Otropa piqua un fard, mais le sénateur Navarro hocha la tête et lui désigna la porte d’un coup de menton.
Otropa sorti, Geary laissa passer quelques instants de gêne puis continua son récit en ajoutant enfin à sa présentation les éléments les plus top secret : ce que l’on savait et ce qu’on pouvait raisonnablement conjecturer de l’existence d’une espèce extraterrestre au-delà de l’espace syndic. Le visage des dirigeants politiques trahit tout d’abord leur incrédulité puis une inquiétude croissante. Lorsqu’il expliqua comment les extraterrestres s’y étaient pris pour tenter d’anéantir la flotte dans le système de Lakota, une des sénatrices secoua la tête : « S’il existait une autre explication, capitaine, je n’y croirais pas cinq secondes. »
Geary fit la grimace.
« Croyez-moi, madame, répondit-il, s’il en existait une autre, nous aurions sauté dessus aussi vite que vous l’auriez fait vous-même. »
Quand il leur fit part des logiciels malfaisants implantés dans les systèmes de navigation et de communication des vaisseaux de l’Alliance, la mâchoire de Timbal s’affaissa et le sénateur Navarro se pencha brusquement en avant : « Vous avez trouvé ces virus ? Nos propres bâtiments auraient donc transmis leur position à ces… je ne sais trop quoi ?
— Nous n’avons pas encore compris comment ça fonctionnait, précisa Geary. Nous avons certes trouvé le moyen de nettoyer les systèmes de nos vaisseaux, mais nous devons présumer que d’autres bâtiments et installations de l’Alliance sont infestés par de tels virus. Cela vaut aussi pour ceux des Syndics.
— Comment se fait-il que personne d’entre nous ne l’ait su auparavant ? s’interrogea l’homme mince avec une nonchalance qui fit légèrement se crisper Navarro.

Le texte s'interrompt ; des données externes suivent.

Lemma mid_preempt aside s v x r rs' k' e' fl q' v' : mid aside s v →
  running s ≡ₚ x :: rs' → st_requests s !! x = Some r → taken x v v' →
  scheduled_resumed_reqs v = [] → scheduled_new_reqs v = [] →
  kv_ok k' → kept_but (.= x) (kv s) k' → blank k' x → enc_ok e' →
  good q' → content q' ≡ₚ x :: content (waiting (queues s)) →
  mid aside (after_preemption x r k' e' fl q' rs' s) (record_preempted x v').
Proof.
  intros Hm Hp Hr Htk Hres Hnew Hkv Hk Hb He Hq Hcq.
  assert (x ∈ running s) as Hx by (rewrite Hp; left).
  pose proof (mid_running_nodup _ _ _ Hm) as Hnr. rewrite Hp in Hnr. apply NoDup_cons in Hnr as [Hxr Hnr].
  destruct (taken_vars x v v' Htk (mi_nodup _ _ _ _ _ _ Hm)) as (Hids & Hnd' & Hstep & Htok).
  destruct (tk_rest _ _ _ Htk) as (E1 & E2 & E3).
  assert (∀ y, y ≠ x → <[x := on_req preempted r]> (st_requests s) !! y = st_requests s !! y) as Hother
    by (intros; by rewrite lookup_insert_ne).
  assert (∀ y, y ∈ rs' → y ≠ x ∧ y ∈ running s) as Hrs by (intros y Hy; split; [congruence|rewrite Hp; by right]).
  set (s' := after_preemption _ _ _ _ _ _ _ _).
  assert (waiting_ids s' ≡ₚ x :: waiting_ids s) as Hw by (unfold waiting_ids; cbn; by rewrite Hcq).
  destruct (mi_running _ _ _ _ _ _ Hm x Hx) as (r1 & Hr1 & Hin). rewrite Hr in Hr1. injection Hr1 as <-.
  destruct (in_step_live _ _ _ _ Hin) as (Hlive & _ & _).
  pose proof (preempted_waiting k' x r Hlive Hb) as Hxw. pose proof (mid_running_waiting _ _ _ _ Hm Hx) as Hnw.
  pose proof (unknown_kept _ _ _ k' _ _ Hm Hr Hk) as Hunk. destruct Hm. destruct Htk. split; try done.
  - split; [done|]. by destruct mi_queues.
  - cbn. by rewrite dom_insert_lookup_L by (by eexists).
  - intros y r0 Hy. destruct (mi_same y r0 Hy) as (r1 & Hr1 & Ht). cbn. destruct (decide (y = x)) as [->|Hne].
    + exists (on_req preempted r). rewrite lookup_insert_eq. rewrite Hr in Hr1. by injection Hr1 as <-.
    + exists r1. by rewrite Hother.
  - unfold all_ids. cbn [running s' after_preemption]. rewrite Hw, <-mi_total. unfold all_ids. cbn. rewrite Hp. solve_Permutation.
  - intros y Hy. destruct (Hrs y Hy) as [Hne Hy']. destruct (mi_running y Hy') as (r1 & Hr1 & Hi). exists r1. cbn.
    rewrite Hother by done. split; [done|]. apply Hstep; [done|]. by apply (in_step_kept _ _ _ _ _ _ Hk).
  - intros y. rewrite Hw. cbn [app]. intros [->|Hy]%elem_of_cons.
    + exists (on_req preempted r). cbn. rewrite lookup_insert_eq. split; [done|]. split; [done|]. intros _. left. apply elem_of_app. by right; left.
    + assert (y ≠ x) as Hne by congruence. destruct (mi_waiting y Hy) as (r1 & Hr1 & Hi & Hpr). exists r1. cbn. rewrite Hother by done.
      split; [done|]. split; [by apply (waiting_ok_kept _ _ _ _ _ Hk)|]. intros H1. destruct (Hpr H1) as [?|?]; [left|by right].
      rewrite E3. apply elem_of_app. by left.
  - cbn. rewrite (len_perm _ _ Hp), len_cons in mi_max. lia.
  - cbn [num_scheduled_tokens token_budget record_preempted]. lia.
  - cbn. unfold step_ids. cbn. rewrite tk_tokens0, od_delete_keys, <-tk_running0, E1, E2, Hres, Hnew, app_nil_r.
    rewrite Hres, Hnew, app_nil_r in mi_ids. unfold step_ids in mi_ids. by rewrite mi_ids.
  - intros y n Hy. by eapply mi_positive, Htok.
  - intros y [Hne Hy]%Hids. cbn. apply mi_scheduled in Hy. rewrite Hp in Hy. by apply elem_of_cons in Hy as [?|?].
  - intros y d Hd. cbn in Hd. destruct (decide (y = x)) as [->|Hne]; [by rewrite tk_drafts0 in Hd|].
    change (y ∈ step_ids v'). apply Hids. split; [done|]. apply (mi_drafts y d). by rewrite <-(proj2 (tk_dicts0 y Hne)).
  - intros y [Hne Hy]%Hids. cbn. destruct (tk_dicts0 y Hne) as [-> _]. by apply mi_blocks.
  - intros y l ri Hl Hri. cbn in Hl, Hri. apply tk_inputs0 in Hl. destruct (decide (y = x)) as [->|Hne].
    + rewrite lookup_insert_eq in Hri. injection Hri as <-. cbn. by eapply mi_inputs.
    + rewrite Hother in Hri by done. by eapply mi_inputs.
  - intros y Hy. destruct (Hrs y Hy) as [Hne Hy']. cbn. rewrite E1, E2. destruct (mi_from y Hy') as [?|(? & ra & rb & ? & ? & ?)]; [by left|right].
    split; [done|]. exists ra, rb. by rewrite Hother.
  - intros y Hy. cbn. rewrite E3, elem_of_app, list_elem_of_singleton. destruct (mi_left y Hy) as [Hy'|?]; [|tauto].
    rewrite Hp in Hy'. apply elem_of_cons in Hy' as [->|?]; tauto.
  - cbn. by rewrite E1, E2.
  - cbn. by rewrite E1.
  - intros y. cbn. rewrite E3, elem_of_app, list_elem_of_singleton. intros [Hy| ->].
    + destruct (mi_preempted y Hy) as (? & Hyw & r1 & Hr1 & ? & ?). split; [done|]. split; [rewrite Hw; by right|].
      exists r1. rewrite Hother; [done|congruence].
    + split; [|split; [rewrite Hw; left|]].
      * destruct (mi_from x Hx) as [Hf|[? _]]; [|done]. rewrite Hres, Hnew in Hf. by apply elem_of_nil in Hf.
      * exists (on_req preempted r). by rewrite lookup_insert_eq.
Qed.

— Nous ne cherchions pas de ce côté, répondit Rione. Personne n’y songeait. Personne ne cherchait une technologie de cette nature, tellement plus avancée que la nôtre et celle des Syndics.
— Peut-être, concéda l’homme mince. Mais les raisons pour lesquelles nous ne cherchions pas sont indubitablement très diverses. »
La femme râblée s’esclaffa : « Serait-ce une allusion à l’intellect ou à la morale de nos camarades conseillers, Suva ? »
Navarro réussit à imposer le silence, mais son mécontentement était à chaque seconde plus évident : « Veuillez poursuivre, capitaine Geary. »
Tous tressaillirent quand Geary repassa la destruction du système de Lakota après l’anéantissement de son portail par les vaisseaux syndics qui le gardaient. « Nous avons eu de la chance là-bas. Comme je l’ai décrit dans mes rapports précédents, les experts ont statué que le niveau potentiel de la décharge consécutive à l’effondrement d’un portail peut être équivalent à celui d’une nova. » Les politiciens frémirent davantage. » Nous pensons que les extraterrestres sont capables de provoquer ces effondrements spontanés partout dans l’espace de l’Alliance et des Mondes syndiqués. C’est la seule explication plausible à ce qui s’est passé à Kalixa. » Timbal hocha vigoureusement la tête « Nous avons réussi à infiltrer un éclaireur dans le système de Kalixa. Celui-ci a été totalement dévasté. »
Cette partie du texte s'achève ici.